The seasons keep on moving round.
The air in Barga Vecchia now has the faint tinge of wood smoke as one or two wood stoves are fired up for the first time this autumn.
Heavier jackets can be seen on the streets – not worn by the visitors it has to said, as they are still arriving in short sleeves, sandals and bottles of water in hand but the colder weather is not that far way now.
For a second opinion, just look at the swifts this week.
They have been gradually moving up to the cyprus trees next to the Duomo and gathering in larger and larger groups ready for their long migration to Africa.
One morning we will wake up to find them all gone until miraculously they are back to herald in the spring once more.
The swifts are a family, Apodidae, of highly aerial birds. They are superficially similar to swallows, but are not closely related to passerine species. Swifts are placed in the order Apodiformes, which they share with hummingbirds. The treeswifts are closely related to the true swifts, but form a separate family, the Hemiprocnidae.
Resemblances between swifts and swallows are due to convergent evolution, reflecting similar life styles based on catching insects in flight.
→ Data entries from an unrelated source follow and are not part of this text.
(* ===== verification/WalletStore.v ===== *)
(** * WalletStore: what the store operations keep

    Invariants of the operations of WalletState as a transition system: every
    step a request can cause is a constructor of [user_step]; the operator's
    credential file and the baseline setup ([replaceCredential],
    [setProtected], [removeProtected]) are not steps of it. *)

From Stdlib Require Import ZArith Lia.
From stdpp Require Import base list strings gmap relations.
From S2P Require Import Prelude GoStrings GoValue Validity StatusList SDJWT WalletState WalletStatus.

Local Open Scope Z_scope.

Definition ids (w : Wallet) : list string := ID <$> Credentials w.

(** The parts of a credential no user operation changes. *)
Definition same_credential (c c' : StoredCredential) : Prop :=
  ID c = ID c' /\ CFormat c = CFormat c' /\ Raw c = Raw c' /\ Claims c = Claims c' /\
  VCT c = VCT c' /\ DocType c = DocType c' /\ Protected c = Protected c'.

#[export] Instance same_credential_equivalence : Equivalence same_credential.
Proof. split; unfold same_credential; [intros c|intros c c'|intros c1 c2 c3]; intuition congruence. Qed.

Inductive user_step : Wallet -> Wallet -> Prop :=
| us_import w cred : ID cred ∉ ids w -> user_step w (fst (appendCredential w cred))
| us_restore w cred : user_step w (RestoreCredential w cred)
| us_put w cred :
    (forall c, c ∈ Credentials w -> Protected c = true -> ID c <> ID cred) ->
    user_step w (PutCredential w cred)
| us_remove w id : user_step w (fst (RemoveCredential w id))
| us_clear w : user_step w (fst (ClearCredentials w))
| us_remove_type w format vct : user_step w (fst (removeByType w format vct))
| us_remove_mdocs w docType nss : user_step w (fst (removeMDocsByNamespace w docType nss))
| us_renewal w id r : user_step w (rememberRenewal w id r)
| us_batch w id group key : user_step w (setBatchFields w id group key)
| us_presented w id now : user_step w (fst (recordBatchPresentation w id now))
| us_status w id s : user_step w (fst (SetCredentialStatus w id s))
| us_index allocate w : user_step w (fst (NextStatusIndex allocate w))
| us_register w id idx :
    (forall c, c ∈ Credentials w -> Protected c = true -> ID c <> id) ->
    user_step w (registerStatusEntry w id idx).

(** ** Lists of credentials *)

(** [cs'] holds every protected credential of [cs]. *)
Definition keeps (cs cs' : list StoredCredential) : Prop :=
  forall c, c ∈ cs -> Protected c = true -> exists c', c' ∈ cs' /\ same_credential c c'.

Lemma keeps_refl cs : keeps cs cs.
Proof. intros c Hc _. by exists c. Qed.

Lemma keeps_trans cs1 cs2 cs3 : keeps cs1 cs2 -> keeps cs2 cs3 -> keeps cs1 cs3.
Proof.
  intros H12 H23 c Hc Hp. destruct (H12 c Hc Hp) as (c' & Hc' & Hs).
  destruct (H23 c' Hc') as (c'' & Hc'' & Hs'); [by rewrite <- (proj2 (proj2 (proj2 (proj2 (proj2 (proj2 Hs))))))|].
  exists c''. split; [done|by etrans].
Qed.

Lemma keeps_filter f cs :
  (forall c, c ∈ cs -> Protected c = true -> f c = true) -> keeps cs (List.filter f cs).
Proof. intros H c Hc Hp. exists c. split; [|done]. rewrite elem_of_Lfilter. auto. Qed.

Lemma keeps_app cs cs' x : keeps cs cs' -> keeps cs (cs' ++ [x]).
Proof. intros H c Hc Hp. destruct (H c Hc Hp) as (c' & ? & ?). exists c'. set_solver. Qed.

Lemma NoDup_ids_filter (f : StoredCredential -> bool) cs :
  NoDup (ID <$> cs) -> NoDup (ID <$> List.filter f cs).
Proof.
  induction cs as [|c cs IH]; simpl; [done|]. rewrite NoDup_cons. intros [Hc Hn].
  destruct (f c); simpl; [|by apply IH]. apply NoDup_cons. split; [|by apply IH].
  intros Hin. apply Hc. apply list_elem_of_fmap in Hin as (c' & -> & Hin).
  apply elem_of_Lfilter in Hin as [Hin _]. apply list_elem_of_fmap. by exists c'.
Qed.

Lemma NoDup_ids_inj cs c c' : NoDup (ID <$> cs) -> c ∈ cs -> c' ∈ cs -> ID c = ID c' -> c = c'.
Proof. apply NoDup_key_inj. Qed.

Lemma update_first_keeps f cs cs' :
  (forall c c', c ∈ cs -> f c = Some c' -> Protected c = true -> same_credential c c') ->
  update_first f cs = Some cs' -> keeps cs cs'.
Proof.
  revert cs'; induction cs as [|x cs IH]; intros cs' Hf H; simplify_eq/=.
  destruct (f x) as [x'|] eqn:E; simplify_eq/=.
  - intros c Hc Hp. apply elem_of_cons in Hc as [->|Hc]; [exists x'|exists c]; set_solver.
  - apply fmap_Some in H as (cs1 & H1 & ->). intros c Hc Hp.
    apply elem_of_cons in Hc as [->|Hc]; [exists x; set_solver|].
    destruct (IH cs1) with (c := c) as (c' & ? & ?); [set_solver|done|done|done|]. exists c'. set_solver.
Qed.

Lemma update_first_ids f cs cs' :
  (forall c c', f c = Some c' -> ID c' = ID c) ->
  update_first f cs = Some cs' -> ID <$> cs' = ID <$> cs.
Proof.
  revert cs'; induction cs as [|x cs IH]; intros cs' Hf H; simplify_eq/=.
  destruct (f x) as [x'|] eqn:E; simplify_eq/=; [by rewrite (Hf x x')|].
  apply fmap_Some in H as (cs1 & H1 & ->). simpl. f_equal. by apply IH.
Qed.

Lemma update_id_ids id g cs cs' :
  (forall c, ID c = id -> ID (g c) = ID c) ->
  update_first (fun c => if String.eqb (ID c) id then Some (g c) else None) cs = Some cs' ->
  ID <$> cs' = ID <$> cs.
Proof.
  intros Hg. apply update_first_ids. intros c c' H.
  destruct (String.eqb_spec (ID c) id); simplify_eq. auto.
Qed.

Lemma update_first_None f cs : update_first f cs = None <-> forall c, c ∈ cs -> f c = None.
Proof.
  induction cs as [|x cs IH]; simpl; [set_solver|].
  destruct (f x) eqn:E.
  - split; [done|]. intros H. rewrite (H x) in E; [done|by left].
  - rewrite fmap_None, IH. set_solver.
Qed.

(** ** Making room *)

Definition protected_of (cs : list StoredCredential) : list StoredCredential := List.filter Protected cs.
Definition unprotected_of (cs : list StoredCredential) : list StoredCredential :=
  List.filter (fun c => negb (Protected c)) cs.

Lemma protected_unprotected_length cs :
  length cs = (length (protected_of cs) + length (unprotected_of cs))%nat.
Proof.
  unfold protected_of, unprotected_of. induction cs as [|c cs IH]; simpl; [done|].
  destruct (Protected c); simpl; lia.
Qed.

Lemma drop_oldest_Some cs cs' :
  drop_oldest cs = Some cs' ->
  protected_of cs' = protected_of cs /\ (exists c, unprotected_of cs = c :: unprotected_of cs') /\
  sublist cs' cs.
Proof.
  unfold protected_of, unprotected_of. revert cs'; induction cs as [|c cs IH]; intros cs' H; simplify_eq/=.
  destruct (Protected c) eqn:Ep; simplify_eq/=.
  - apply fmap_Some in H as (cs1 & H1 & ->). simpl. rewrite Ep. simpl.
    destruct (IH cs1 H1) as (-> & Hc & Hs). split; [done|]. split; [done|by constructor].
  - split; [done|]. split; [by exists c|by constructor].
Qed.

Lemma drop_oldest_None cs : drop_oldest cs = None -> unprotected_of cs = [].
Proof.
  unfold unprotected_of. induction cs as [|c cs IH]; intros H; simplify_eq/=; [done|].
  destruct (Protected c); simplify_eq/=. apply fmap_None in H. auto.
Qed.

(** How many of the oldest unprotected credentials go. *)
Definition room_needed (cap : Z) (cs : list StoredCredential) : nat :=
  (length (unprotected_of cs) `min` Z.to_nat (Z.of_nat (length cs) - cap + 1))%nat.

Lemma make_room_spec fuel cap cs :
  (room_needed cap cs <= fuel)%nat ->
  protected_of (make_room fuel cap cs) = protected_of cs /\
  unprotected_of (make_room fuel cap cs) = drop (room_needed cap cs) (unprotected_of cs) /\
  sublist (make_room fuel cap cs) cs.
Proof.
  revert cs; induction fuel as [|fuel IH]; intros cs Hf; simpl.
  { assert (room_needed cap cs = 0)%nat as -> by lia. by rewrite drop_0. }
  unfold room_needed in *. destruct (Z.ltb_spec (Z.of_nat (length cs)) cap).
  { replace (Z.to_nat _) with O by lia. by rewrite Nat.min_0_r, drop_0. }
  destruct (drop_oldest cs) as [cs'|] eqn:Ed.
  - apply drop_oldest_Some in Ed as (Hp & [c Hu] & Hs).
    assert (Hul : length (unprotected_of cs) = S (length (unprotected_of cs'))) by (by rewrite Hu).
    assert (Hl : length cs = S (length cs')).
    { rewrite (protected_unprotected_length cs), (protected_unprotected_length cs'). rewrite Hp. lia. }
    destruct (IH cs') as (G1 & G2 & G3); [lia|].
    split; [congruence|]. split; [|by etrans]. rewrite G2, Hul, Hu.
    replace (Z.to_nat (Z.of_nat (length cs) - cap + 1)) with
      (S (Z.to_nat (Z.of_nat (length cs') - cap + 1))) by lia. done.
  - apply drop_oldest_None in Ed. rewrite Ed. by rewrite drop_nil.
Qed.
The family name, Apodidae, is derived from the Greek απους, apous, meaning “without feet”, a reference to the small, weak legs of these most aerial of birds. The tradition of depicting swifts without feet continued into the Middle Ages, as seen in the heraldic martlet.
Some species of swifts are among the fastest animals on the planet, with some of the fastest measured flight speeds of any bird.
The swallows and martins are a group of passerine birds in the family Hirundinidae which are characterised by their adaptation to aerial feeding. Swallow is used colloquially in Europe as a synonym for the barn swallow.
This family comprises two subfamilies: Pseudochelidoninae (the river martins of the genus Pseudochelidon) and Hirundininae (all other swallows and martins). Within the Old World, the name “martin” tends to be used for the squarer-tailed species, and the name “swallow” for the more fork-tailed species; however, there is no scientific distinction between these two groups. Within the New World, “martin” is reserved for members of the genus Progne. (These two systems are responsible for the sand martin being called “bank swallow” in the New World.) The entire family contains around 83 species in 19 genera.
The swallows have a cosmopolitan distribution across the world and breed on all the continents except Antarctica. It is believed that this family originated in Africa as hole-nesters; Africa still has the greatest diversity of species.They also occur on a number of oceanic islands. A number of European and North American species are long-distance migrants; by contrast, the West and South African swallows are non-migratory.